Disrupting the financial services industry
I didn't find a better option than Datomic with this first class concept of time. For me, that makes all of the difference.
Brazil’s banking sector is dominated by five institutions controlling over 90 percent of national assets, offering nearly identical products at similar price points. The country struggles with some of the world’s highest credit card interest rates. Nubank’s founders established their fintech startup with a mission to disrupt this landscape through technology-driven differentiation from inception.
Challenge
Legacy technology couldn’t meet Nubank’s requirements. The company needed infrastructure flexible enough to balance technical operations with analytical work — running complex queries against live data without disrupting customer-facing systems, investigating bugs, and addressing intricate business problems.
Answer: Datomic
Nubank selected Datomic as its data infrastructure foundation, enabling the organization to build a system designed for regulatory compliance, complexity, and auditing while maintaining startup agility.
Foundation for Growth
Datomic delivered transactional performance for customer operations alongside horizontal read scalability for analytics and machine learning without traditional ETL pipelines.
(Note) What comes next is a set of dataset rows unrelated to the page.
(* ===== verification/BestInPlaceSpec.v ===== *)
(** * best_in_place: the editor as a machine of three phases *)

From S2P Require Import Prelude JsString Params BestInPlace.
From Stdlib Require Import ZArith Lia Ascii.

Local Open Scope Z_scope.
Local Open Scope js_scope.

(** ** The specification

    An element is idle and shows [h]; or it is edited, with the text typed and
    what it showed before; or it waits for the answer to the value sent. *)

Inductive phase :=
| Idle (h : text)
| Editing (h v : text)
| Saving (h v : text).

Section spec.
Context `{Markup} (cfg : config).

(** What is compared with the value, and put back: nothing for the placeholder. *)
Definition old_of (h : text) : text := if bool_decide (h = [] \/ h = placeHolder cfg) then [] else h.
Definition restored (h : text) : text := if bool_decide (h = []) then placeHolder cfg else h.

(** What is shown for a value that is sent. *)
Definition shown_for (v : text) : text :=
  match v with
  | [] => placeHolder cfg
  | _ => if display_raw cfg then html_out v else escape v
  end.

(** The user leaves the field, confirming or not that changes are lost. *)
Definition leaves (yes : bool) : bool := match formType cfg with FTextarea => negb (useConfirm cfg) || yes | _ => true end.

Definition commit (h v : text) : phase :=
  if bool_decide (sanitizeValue v = old_of h) then Idle (restored h) else Saving h (sanitizeValue v).
(* ===== verification/Tab.v ===== *)
(** * Bootstrap: tabs (application bundle, lines 14000-14119)

    A list of items, some with a menu of nested items, and the panes their links
    show.  A pane that fades changes when its transition ends: the change waits as a task on the panes that
    were active. *)

From S2P Require Import Prelude.
From Stdlib Require Import ZArith Lia.

Record item := Item { it_active : bool; it_menu : list bool }.
Record pane := Pane { pn_active : bool; pn_fade : bool; pn_in : bool }.

(** A link: its item, the nested item it is in, the pane it shows. *)
Record link := Link { l_item : nat; l_nested : option nat; l_pane : option nat }.

Inductive event := EShow (l : link) | EShown (l : link).

(** The panes that were active when a transition began, and the link that is shown. *)
Record task := Task { k_active : list nat; k_link : link }.

Record tabs := Tabs { items : list item; panes : list pane; tasks : list task; log : list event }.

Definition set_items i (t : tabs) := let 'Tabs _ p k g := t in Tabs i p k g.
Definition set_panes p (t : tabs) := let 'Tabs i _ k g := t in Tabs i p k g.
Definition set_tasks k (t : tabs) := let 'Tabs i p _ g := t in Tabs i p k g.
Definition write g' (t : tabs) := let 'Tabs i p k g := t in Tabs i p k (g ++ g').

Definition set_active b (p : pane) := let 'Pane _ f n := p in Pane b f n.
Definition set_fade f (p : pane) := let 'Pane a _ n := p in Pane a f n.
Definition set_in n (p : pane) := let 'Pane a f _ := p in Pane a f n.

Section tab.
Context (support : bool).

(** ** The items: [activate(li, ul)], which has no callback and so no transition *)

(** The active items lose the class, with the nested ones that are active in them. *)
Definition deactivate (i : item) : item := if it_active i then Item false ((fun _ => false) <$> it_menu i) else i.

Definition activate_item (l : link) (t : tabs) : tabs :=
  set_items (alter (fun i => Item true match l_nested l with
                                       | Some j => <[j := true]> (it_menu i)
                                       | None => it_menu i
                                       end) (l_item l) (deactivate <$> items t)) t.

(** ** The panes: [activate($target, $target.parent(), callback)] *)

Definition active_panes (t : tabs) : list nat :=
  omap (fun x => if pn_active x.2 then Some x.1 else None) (imap (fun i p => (i, p)) (panes t)).

Definition on_panes (f : pane -> pane) (l : list nat) (ps : list pane) : list pane := foldr (alter f) ps l.

(** [next()], for the panes that were active. *)
Definition next (transition : bool) (active : list nat) (l : link) (t : tabs) : tabs :=
  let ps := on_panes (set_active false) active (panes t) in
  let ps := match l_pane l with
            | Some k => alter (fun p => (if transition then set_in true else set_fade false) (set_active true p)) k ps
            | None => ps
            end in
  write [EShown l] (set_panes ps t).

Definition activate_pane (l : link) (t : tabs) : tabs :=
  let active := match l_pane l with Some _ => active_panes t | None => [] end in
  let transition := support && existsb (fun k => match panes t !! k with Some p => pn_fade p | None => false end) active in
  let t := if transition then set_tasks (tasks t ++ [Task active l]) t else next false active l t in
  set_panes (on_panes (set_in false) active (panes t)) t.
The platform’s built-in temporal capabilities proved invaluable during service splits and database transitions, supporting transaction replay and historical correction. Multiple storage backends accommodated encryption requirements for personally identifying information. Datalog’s recursive capabilities elegantly solved specialized problems, like mapping customer network evolution over time.
Business Benefits
Customers benefit directly — Nubank demonstrates complete transaction histories and investigates service attacks through Datomic’s audit trail. When encountering corrupted or incorrect data from external sources, the system’s historical recovery capabilities provide essential protection.
The Spark Connection
Nubank deployed Apache Spark clusters to parallelize expensive analytical queries across multiple Datomic databases, enabling horizontal scaling as data volumes grow while isolating analytical workloads from production systems.